Rodriguez recently turned 36. Woods will be 36 before the year ends. Their bodies, once regarded as singular specimens, are breaking down. As for their mental composure, A-Rod’s was always suspect. But now he looks like a rock compared to Tiger.
And did I mention that both men were patients — or should I say clients? — of the mysterious and felonious Dr. Anthony Galea, who just pleaded guilty to smuggling HGH across the Canadian border. Of course, both Woods and Rodriguez say they did nothing to break the law.
But what of those records they were supposed to break? Suffice to say, neither is a lock. What’s more, if this past summer is an accurate harbinger, the all-time major championship and home run marks are safer than the high-stakes poker games in which A-Rod is alleged to have played.
For the record, baseball’s investigation into Rodriguez’s wagering, like his involvement with Galea, remains “ongoing.” As well it should; he was warned about the card games a few years back. Still, it’s difficult to imagine Rodriguez in a scene out of “Goodfellas.” Really, hanging out with Leonardo DiCaprio and Tobey Maguire? They play dress-up for a living. Then again, it takes one to know one. So, while I’m at it, I’ll venture an educated guess as to what really ails A-Rod: good old-fashioned Hollywood-style narcissism.
Problem is, at his advanced years, it becomes very difficult for the non-chemically enhanced to play the role of home run king. Rodriguez, who’ll probably come back next week (after Tiger concludes yet another winless season), has 626 home runs. The record, however tainted, is 762. In other words, he needs about five seasons at 25 or more home runs.
Should he get there? Yes. This likely will be the first year since 1997 that he hasn’t hit at least 30. But there’s no reliable predictor, as very few guys were able to hit many homers past 35. Bonds was a cheater. Willie Mays hit 118 in his last seven seasons, from 36 through his retirement at 42. Hank Aaron, on the other hand, hit 201 homers in his last seven seasons but only 42 in his last three years. Still, Aaron was a lot better at 36 than A-Rod. In Aaron’s 18th big-league season, he had 47 home runs and 118 RBI. Rodriguez, a former phenom now in his 18th season, has 13 homers. Point is, once you lose it — that perishable combination of strength and confidence — it’s usually gone forever.
Which gets me back to Tiger Woods. Now here’s a guy who’s lost it. Good news for Tiger, though — there is at least precedent for what he aims to do. He’s 35 with 14 major victories. The record, of course, is Jack Nicklaus’ 18. Of those 18, Nicklaus won six after the age of 35. Sam Snead won five and Ben Hogan eight after turning 35. On the other hand, Tom Watson and Arnold Palmer didn’t win any.
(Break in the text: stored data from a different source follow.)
Lemma lookupInstances_select seg segs v path :
  lookupInstances v (seg :: segs) path =
  concat (map (λ pc, lookupInstances pc.2 segs pc.1) (select seg path v)).
Proof.
  unfold select. cbn [lookupInstances]. destruct (isIndex seg); [|destruct (isAnyKey seg)].
  - destruct v; try done. f_equal. symmetry. exact (fmap_imap _ _ _).
  - destruct v; try done. by rewrite map_map.
  - destruct v; try done. destruct (gm_get _ _); [|done]. simpl. by rewrite app_nil_r.
Qed.

Lemma select_elem seg path v p c : plain_tree v = true →
  (p, c) ∈ select seg path v ↔ ∃ s, seg_matches seg s ∧ at_loc v [s] c ∧ p = render path s.
Proof.
  intros Hv. unfold select. destruct (isIndex seg) eqn:Ei; [|destruct (isAnyKey seg) eqn:Ea].
  - split.
    + destruct v as [| | | |arr| |]; try by intros ?%elem_of_nil.
      intros (i & x & [= -> ->] & Hi)%elem_of_lookup_imap. exists (SIdx i). eauto using step_in_arr.
    + intros ([k|i] & Hm & A & ->); [by destruct Hm; congruence|].
      apply no_step_in in A as (l & -> & Hi). apply elem_of_lookup_imap. eauto.
  - split.
    + destruct v as [| | | | |m|]; try by intros ?%elem_of_nil.
      intros Hin. apply list_elem_of_In, in_map_iff in Hin as ([k x] & [= <- <-] & Hin).
      exists (SKey k). apply list_elem_of_In in Hin. split_and!; [by split; [|left]|by apply step_in_obj|done].
    + intros ([k|i] & Hm & A & ->); [|simpl in Hm; congruence].
      apply no_step_in in A as (m & -> & Hi). apply list_elem_of_In, in_map_iff. exists (k, c).
      split; [done|]. by apply list_elem_of_In.
  - split.
    + destruct v as [| | | | |m|]; try by intros ?%elem_of_nil.
      destruct (gm_get (key seg) m) as [x|] eqn:Hg; [|by intros ?%elem_of_nil].
      intros [= -> ->]%list_elem_of_singleton. exists (SKey (key seg)).
      split_and!; [by split; [|right]|by apply step_in_obj, gm_get_elem|done].
    + intros ([k|i] & Hm & A & ->); [|simpl in Hm; congruence].
      apply no_step_in in A as (m & -> & Hin). apply plain_tree_obj in Hv as [Hok _].
      destruct Hm as [_ [?|<-]]; [congruence|]. rewrite (elem_gm_get _ _ _ Hok Hin). by constructor.
Qed.

Lemma lookupInstances_elem segs v path h : plain_tree v = true →
  h ∈ lookupInstances v segs path ↔
  ∃ steps w, Forall2 seg_matches segs steps ∧ at_loc v steps w ∧ h = dotted path steps.
Proof.
  revert v path. induction segs as [|seg segs IH]; intros v path Hv.
  { cbn [lookupInstances]. rewrite list_elem_of_singleton. split.
    - intros ->. exists [], v. split_and!; [constructor|constructor|done].
    - intros (steps & w & F & _ & ->). by inversion F. }
  rewrite lookupInstances_select, elem_of_concat_map, matches_cons. split.
  - intros ([p c] & Hin & Hx). apply select_elem in Hin as (s & Hm & A & ->); [|done].
    destruct (plain_loc _ _ _ Hv A) as [_ Hc]. apply IH in Hx; [|done]. by exists s, c.
  - intros (s & c & Hm & A & Hx). destruct (plain_loc _ _ _ Hv A) as [_ Hc].
    exists (render path s, c). split; [apply select_elem; eauto|by apply IH].
Qed.

Lemma collect_obj m prefix :
  collectSecretPaths (VObj m) prefix =
  (if annotated m then [prefix] else []) ++
  match gm_get "properties" m with
  | Some (VObj props) => concat (map (λ kv, collectSecretPaths kv.2 (prefix ++ [seg_key kv.1])) props)
  | _ => []
  end ++
  match gm_get "items" m with
  | Some (VObj x) => collectSecretPaths (VObj x) (prefix ++ [seg_index]) | _ => [] end ++
  match gm_get "additionalProperties" m with
  | Some (VObj x) => collectSecretPaths (VObj x) (prefix ++ [seg_any]) | _ => [] end.
Proof.
  cbn [collectSecretPaths]. f_equal. f_equal; [|f_equal].
  - induction m as [|[k x] m IH]; [done|]. cbn [gm_get]. destruct (decide _); [|exact IH].
    destruct x as [| | | | |props|]; try done.
    clear. induction props as [|[k x] props IH]; [done|]. simpl. by rewrite <-IH.
  - induction m as [|[k x] m IH]; [done|]. cbn [gm_get]. destruct (decide _); [|exact IH]. by destruct x.
  - induction m as [|[k x] m IH]; [done|]. cbn [gm_get]. destruct (decide _); [|exact IH]. by destruct x.
Qed.

Lemma schema_at_obj v segs n : schema_at v segs n → ∃ m, v = VObj m.
Proof. destruct 1; eauto. Qed.

(** The recorded segment paths are those of the annotated schema objects. *)
Lemma collect_complete doc segs n prefix :
  schema_at doc segs n → annotated n = true → (prefix ++ segs) ∈ collectSecretPaths doc prefix.
Proof.
  intros A Hn. revert prefix. induction A as [m|m props k sub segs n Hg Hin _ IH|m x segs n Hg A IH
    |m x segs n Hg A IH]; intros prefix; rewrite collect_obj, ?elem_of_app.
  - left. rewrite Hn, app_nil_r. constructor.
  - right. left. rewrite Hg, elem_of_concat_map. exists (k, sub). split; [done|].
    rewrite (cons_middle (seg_key k)), app_assoc. auto.
  - right. right. left. destruct (schema_at_obj _ _ _ A) as [y ->]. rewrite Hg.
    rewrite (cons_middle seg_index), app_assoc. auto.
  - right. right. right. destruct (schema_at_obj _ _ _ A) as [y ->]. rewrite Hg.
    rewrite (cons_middle seg_any), app_assoc. auto.
Qed.

Fixpoint vsize (v : value) : nat :=
  match v with
  | VArr l => S ((fix go l := match l with [] => 0 | x :: l => vsize x + go l end) l)
  | VObj m => S ((fix go (m : gomap value) := match m with [] => 0 | (_, x) :: m => vsize x + go m end) m)
  | VAnyObj m => S ((fix go (m : list (any_key * value)) := match m with
                       [] => 0 | (_, x) :: m => vsize x + go m end) m)
  | _ => 1
  end.

Lemma vsize_entry m k x : (k, x) ∈ m → vsize x < vsize (VObj m).
Proof.
  simpl. induction m as [|[k' x'] m IH]; [by intros ?%elem_of_nil|].
  intros [?|Hin]%elem_of_cons; simplify_eq; [lia|]. apply IH in Hin. lia.
Qed.

Lemma collect_sound doc prefix p :
  p ∈ collectSecretPaths doc prefix →
  ∃ segs n, p = prefix ++ segs ∧ schema_at doc segs n ∧ annotated n = true.
Proof.
  remember (vsize doc) as n eqn:Hn. revert doc prefix Hn. induction (lt_wf n) as [n _ IH].
  intros doc prefix -> Hp. destruct doc as [| | | | |m|]; try by apply elem_of_nil in Hp.
  assert (∀ k x q, gm_get k m = Some x → p ∈ collectSecretPaths x (prefix ++ [q]) →
    ∃ segs n, p = prefix ++ q :: segs ∧ schema_at x segs n ∧ annotated n = true) as Hsub.
  { intros k x q Hg Hx. eapply IH in Hx as (segs & n & -> & A & Hn);
      [|eapply vsize_entry; eauto using gm_get_elem|done].
    exists segs, n. by rewrite <-app_assoc. }
  rewrite collect_obj, !elem_of_app in Hp. destruct Hp as [Hp|[Hp|[Hp|Hp]]].
  - destruct (annotated m) eqn:Ha; [|by apply elem_of_nil in Hp].
    apply list_elem_of_singleton in Hp as ->. exists [], m. rewrite app_nil_r. by split_and!; [|constructor|].
  - destruct (gm_get "properties" m) as [[]|] eqn:Hg; try by apply elem_of_nil in Hp.
    apply elem_of_concat_map in Hp as ([k sub] & Hin & Hp).
    eapply IH in Hp as (segs & n & -> & A & Hn);
      [|etrans; [eapply vsize_entry, Hin|eapply vsize_entry; eauto using gm_get_elem]|done].
    exists (seg_key k :: segs), n. rewrite <-app_assoc. split_and!; [done|by econstructor|done].
  - destruct (gm_get "items" m) as [[]|] eqn:Hg; try by apply elem_of_nil in Hp.
    destruct (Hsub _ _ _ Hg Hp) as (segs & n & -> & A & Hn).
    exists (seg_index :: segs), n. split_and!; [done|by econstructor|done].
  - destruct (gm_get "additionalProperties" m) as [[]|] eqn:Hg; try by apply elem_of_nil in Hp.
    destruct (Hsub _ _ _ Hg Hp) as (segs & n & -> & A & Hn).
    exists (seg_any :: segs), n. split_and!; [done|by econstructor|done].
Qed.

Lemma at_loc_fun v steps w1 w2 :
  plain_tree v = true → at_loc v steps w1 → at_loc v steps w2 → w1 = w2.
Proof.
  intros Hv A1. revert w2. induction A1 as [v|m k v steps w Hin _ IH|l i v steps w Hi _ IH];
    intros w2 A2; inversion A2; subst; [done|..].
  - apply plain_tree_obj in Hv as [Hok Hv].
    assert (v = v0) as <- by (eapply elem_gm_get in Hin, H2; [congruence|done..]).
    apply IH; [by eapply Hv|done].
  - rewrite plain_tree_arr in Hv. simplify_eq. eauto.
Qed.

Section ConfigLemmas.
Context `{UT : !UnicodeTables} `{J : !Json} `{JS : !JsonSchema}.

Lemma isWholeScalarRef_pattern s : isWholeScalarRef s = match refPattern s with Some _ => true | None => false end.
Proof.
  unfold isWholeScalarRef, Validate. simpl. unfold checkLeafSyntax.
  destruct (refPattern s) as [n|]; simpl.
  - assert (n ∈ sorted_names ({[n]} ∪ ∅)) as Hn by (apply elem_of_sorted_names; set_solver).
    by destruct (sorted_names _); [apply elem_of_nil in Hn|].
  - by destruct (escapePattern s), (anyRefLike s).
Qed.

Lemma elem_refPaths cfg h :
  h ∈ refPaths cfg ↔
  ∃ steps s, at_loc (VObj cfg) steps (VStr s) ∧ isWholeScalarRef s = true ∧ h = dotted EmptyString steps.
Proof.
  unfold refPaths. rewrite walkStrings_fold.
  rewrite (elem_foldl _ (λ ps, ps.1 = h ∧ isWholeScalarRef ps.2 = true)).
  - split.
    + intros [?%elem_of_empty|([p s] & Hin & <- & Hs)]; [done|].
      apply elem_strings in Hin as (steps & A & ->). eauto.
    + intros (steps & s & A & Hs & ->). right. exists (dotted EmptyString steps, s).
      rewrite elem_strings. eauto.
  - intros R [p s]. simpl. destruct (isWholeScalarRef s); set_solver.
Qed.

(** At a plain location the set of paths tells whether the value is a reference. *)
Lemma refPaths_at cfg steps v : plain_tree (VObj cfg) = true → at_loc (VObj cfg) steps v →
  dotted EmptyString steps ∈ refPaths cfg ↔ ∃ s, v = VStr s ∧ isWholeScalarRef s = true.
Proof.
  intros Hp A. rewrite elem_refPaths. split.
  - intros (steps' & s & A' & Hs & E).
    assert (steps = steps') as <- by (eapply dotted_inj; eauto; by eapply plain_loc).
    exists s. split; [|done]. by eapply at_loc_fun.
  - intros (s & -> & Hs). eauto.
Qed.

(** ** Properties *)

Lemma report_nil b f : report b f = [] ↔ b = false.
Proof. by destruct b. Qed.

Lemma strings_sanitize v path :
  strings (sanitizeRefs v) path =
  map (λ ps, (ps.1, if isWholeScalarRef ps.2 then refSentinel else ps.2)) (strings v path).
Proof.
  revert path. induction v as [| | | |l IH|m IH|m IH] using value_ind'; intros path; try done; simpl.
  - generalize 0 as i. induction IH as [|x l Hx _ IHl]; intros i; [done|].
    simpl. by rewrite map_app, Hx, IHl.
  - induction IH as [|[k x] m Hx _ IHm]; [done|]. simpl in *. by rewrite map_app, Hx, IHm.
Qed.

(** The config handed to the JSON Schema library has the same string leaves
    at the same paths, the sentinel in place of every secret reference, and so
    no reference is left in it. *)
Theorem sanitizeRefs_hides (v : value) (path : string) :
  strings (sanitizeRefs v) path =
    map (λ ps, (ps.1, if isWholeScalarRef ps.2 then refSentinel else ps.2)) (strings v path) ∧
  (∀ p s, (p, s) ∈ strings (sanitizeRefs v) path → isWholeScalarRef s = false).
Proof.
  split; [apply strings_sanitize|]. intros p s. rewrite strings_sanitize.
  rewrite list_elem_of_In, in_map_iff. intros ([q t] & [= <- <-] & _). simpl.
  destruct (isWholeScalarRef t) eqn:E; [|done].
  by rewrite isWholeScalarRef_pattern.
Qed.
And I guarantee, human nature being what it is, Woods is thinking about not winning any. Forget all this talk about his physical demise. He’s a golfer. He won the US Open at Torrey Pines with a ruptured ACL and a stress fracture. But that was a different Tiger Woods. That was more than three years ago.
Next year, it’ll be four and counting. He’ll get another unwanted jolt of mortality. He’ll be 36, going on 40.